RBM42がMYC翻訳を制御する分子メカニズムを解明するため、研究者たちは架橋免疫沈降シーケンシング（CLIP-seq）を行い、RBM42がMYC mRNAの5’ UTRに直接結合することを発見しました。ジメチル硫酸（DMS）処理後のRNA構造解析では、RBM42結合後、MYC 5’ UTRの構造が再構築され、より開いたループ構造を形成し、翻訳開始複合体（PIC）の形成を促進することが示されました。さらに、RBM42が40Sリボソームサブユニットおよび翻訳開始因子eIF2βと直接相互作用することも明らかにされ、翻訳開始におけるその役割がさらに支持されました。

5. 体内実験による検証

RBM42がPDAC腫瘍発生において果たす役割を検証するため、研究者たちはマウスモデルを用いた異種移植実験を行いました。その結果、RBM42ノックダウンはPDAC腫瘍の成長を著しく抑制し、MYCを強制発現することで腫瘍成長が部分的に回復することが示され、RBM42がMYC翻訳を制御することでPDAC腫瘍発生において重要な役割を果たしていることが明らかになりました。

主な結果

1. RBM42はMYC翻訳を制御する鍵因子：CRISPRiスクリーニングにより、RBM42がMYC翻訳を制御する鍵因子であることが特定され、複数の実験を通じてその制御作用が検証されました。
2. RBM42はMYC 5’ UTR構造を再構築して翻訳を促進：CLIP-seqおよびDMS-seq解析により、RBM42がMYC 5’ UTRに結合した後、その構造が再構築され、翻訳開始複合体の形成が促進されることが示されました。
3. RBM42はリボソームおよび翻訳開始因子と相互作用：免疫沈降および質量分析により、RBM42が40SリボソームサブユニットおよびeIF2βと直接相互作用することが明らかになり、翻訳開始におけるその役割がさらに支持されました。
4. RBM42はPDAC腫瘍発生において重要な役割を果たす：体内実験により、RBM42ノックダウンはPDAC腫瘍の成長を著しく抑制し、MYCを強制発現することで腫瘍成長が部分的に回復することが示されました。

結論

この研究は、RBM42がMYC翻訳を制御する重要な役割を果たすことを明らかにし、MYC 5’ UTR構造を再構築することで翻訳開始を促進する分子メカニズムを解明しました。

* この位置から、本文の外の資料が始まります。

(** When the decoder consumes bytes of the blob only, the loop has left by
    itself before the fuel of the model runs out: with more fuel it walks
    the same offsets and ends in the same state, from every world.  The
    offsets it walks increase strictly and lie inside the blob. *)
Theorem decode_loop_ends_within_the_blob (params : Params.t) (rdi : Z)
    (data : String8) (extra : nat) :
  str8_size data < 2 ^ 64 →
  decoder_stays_inside params data →
  let start :=
    mkDecode 0 rdi_source_file_nil 0 DASM_InstChunkList_zero String8List.zero in
  (∀ w : World,
     dasm_decode_loop (length data + extra) params rdi data start w
     = dasm_decode_loop (length data) params rdi data start w) ∧
  dasm_inst_offsets (length data + extra) params data 0
  = dasm_inst_offsets (length data) params data 0 ∧
  strictly_increasing (dasm_inst_offsets (length data) params data 0) ∧
  Forall (λ o, 0 ≤ o < str8_size data) (dasm_inst_offsets (length data) params data 0).
Proof.
  intros Hdata Hdecoder start. split_and!.
  - intros w. apply dasm_decode_loop_fuel; [done|done|done|].
    cbn [start off]. unfold str8_size. lia.
  - apply dasm_inst_offsets_fuel; [done|done|done|]. unfold str8_size. lia.
  - by apply dasm_inst_offsets_sorted.
  - by apply dasm_inst_offsets_sorted.
Qed.

Lemma decode_step_not_annotated (params : Params.t) (rdi : Z) (data : String8)
    (insn : UD_Insn) (st : DASM_DecodeState) (w : World) :
  not_annotated params rdi →
  let inst_string := dasm_inst_string params rdi data (off st) insn in
  let strs := inst_strings st in
  dasm_decode_step params rdi data insn st w
  = Ret (mkDecode (wrap64 (off st + ud_insn_size insn)) (last_file st) (last_line st)
           (dasm_inst_chunk_list_push (inst_list st) 1024
              (mkInst (off st) (default 0 (ud_jimm_target insn))
                 (r1u64
                    (wrap64 (String8List.total_size strs + String8List.node_count strs))
                    (wrap64 (wrap64 (String8List.total_size strs
                                     + String8List.node_count strs)
                             + str8_size inst_string)))))
           (str8_list_push strs inst_string)) w.
Proof.
  intros Hplain. unfold dasm_decode_step. cbv zeta.
  by rewrite dasm_decode_annotate_id by done.
Qed.

Lemma decode_loop_not_annotated (params : Params.t) (rdi : Z) (data : String8) :
  not_annotated params rdi →
  ∀ (fuel : nat) (st : DASM_DecodeState) (w : World),
    ∃ st',
      dasm_decode_loop fuel params rdi data st w = Ret st' w ∧
      let offsets := dasm_inst_offsets fuel params data (off st) in
      map code_off (decoded_insts st') = map code_off (decoded_insts st) ++ offsets ∧
      map jump_dst_vaddr (decoded_insts st')
      = map jump_dst_vaddr (decoded_insts st)
        ++ map (λ o, default 0 (ud_jimm_target (dasm_disassemble_at params data o)))
             offsets ∧
      decoded_lines st'
      = decoded_lines st
        ++ map (λ o, dasm_inst_string params rdi data o (dasm_disassemble_at params data o))
             offsets.
Proof.
  intros Hplain. induction fuel as [|fuel IH]; intros st w;
    cbn [dasm_decode_loop dasm_inst_offsets]; cbv zeta.
  { exists st. by rewrite !app_nil_r. }
  destruct (off st <? str8_size data); [|exists st; by rewrite !app_nil_r].
  destruct (ud_insn_size _ =? 0); [exists st; by rewrite !app_nil_r|].
  pose proof (decode_step_not_annotated params rdi data
                (dasm_disassemble_at params data (off st)) st w Hplain) as Hstep.
  cbv zeta in Hstep.
  rewrite (M_bind_run _ _ _ _ _ Hstep).
  match goal with |- context [dasm_decode_loop fuel params rdi data ?st1 w] =>
    destruct (IH st1 w) as (st' & Hrun & Hoffs & Hjumps & Hlines)
  end.
  exists st'. split; [exact Hrun|].
  cbn [off] in Hoffs, Hjumps, Hlines.
  rewrite Hoffs, Hjumps, Hlines. clear Hoffs Hjumps Hlines IH Hrun Hstep.
  unfold decoded_insts, decoded_lines. cbn [inst_list inst_strings].
  rewrite dasm_inst_array_from_chunk_list_push. unfold str8_list_push.
  cbn [String8List.strings]. rewrite !map_app. cbn [map code_off jump_dst_vaddr].
  by rewrite <-!app_assoc.
Qed.

Lemma decode_not_annotated (params : Params.t) (rdi : Z) (data : String8) (w : World) :
  not_annotated params rdi →
  ∃ (inst_list : DASM_InstChunkList) (inst_strings : String8List.t),
    dasm_decode params rdi data w = Ret (inst_list, inst_strings) w ∧
    let offsets :=
      if (Params.arch params =? Architecture_x64) ||
         (Params.arch params =? Architecture_x86)
      then dasm_inst_offsets (length data) params data 0
      else [] in
    map code_off (v (dasm_inst_array_from_chunk_list inst_list)) = offsets ∧
    map jump_dst_vaddr (v (dasm_inst_array_from_chunk_list inst_list))
    = map (λ o, default 0 (ud_jimm_target (dasm_disassemble_at params data o))) offsets ∧
    String8List.strings inst_strings
    = map (λ o, dasm_inst_string params rdi data o (dasm_disassemble_at params data o))
        offsets.
Proof.
  intros Hplain. unfold dasm_decode.
  destruct ((Params.arch params =? Architecture_x64) ||
            (Params.arch params =? Architecture_x86)).
  - destruct (decode_loop_not_annotated params rdi data Hplain (length data)
                (mkDecode 0 rdi_source_file_nil 0 DASM_InstChunkList_zero String8List.zero)
                w) as (st' & Hrun & Hrecords).
    exists (inst_list st'), (inst_strings st').
    rewrite (M_bind_run _ _ _ _ _ Hrun). split; [done|]. exact Hrecords.
  - by exists DASM_InstChunkList_zero, String8List.zero.
Qed.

さらに、RBM42がPDAC腫瘍発生において重要な役割を果たすことも示され、RBM42を標的としたPDAC治療の新たな可能性を提供しました。

研究のハイライト

1. 新規なスクリーニング手法：研究者たちはCRISPRiに基づく機能ゲノムスクリーニング法を開発し、MYC翻訳を制御する鍵因子を特定することに成功しました。
2. RBM42の翻訳制御メカニズム：研究は初めて、RBM42がMYC 5’ UTR構造を再構築することで翻訳開始を促進する分子メカニズムを明らかにしました。
3. RBM42の臨床的意義：研究はRBM42がPDACにおいて高発現しており、患者の不良な予後と関連していることを示し、PDAC治療の新たな標的を提供しました。

研究の価値

この研究は、がん遺伝子の翻訳制御メカニズムに対する理解を深めるだけでなく、PDAC治療の新たな標的を提供しました。RBM42がMYC翻訳を制御する重要な役割を明らかにすることで、研究者たちはRBM42を標的としたPDAC治療戦略の開発の基盤を築きました。さらに、研究で使用された新規なスクリーニング手法および分子メカニズム研究は、他のがん遺伝子の翻訳制御研究にも参考となるものです。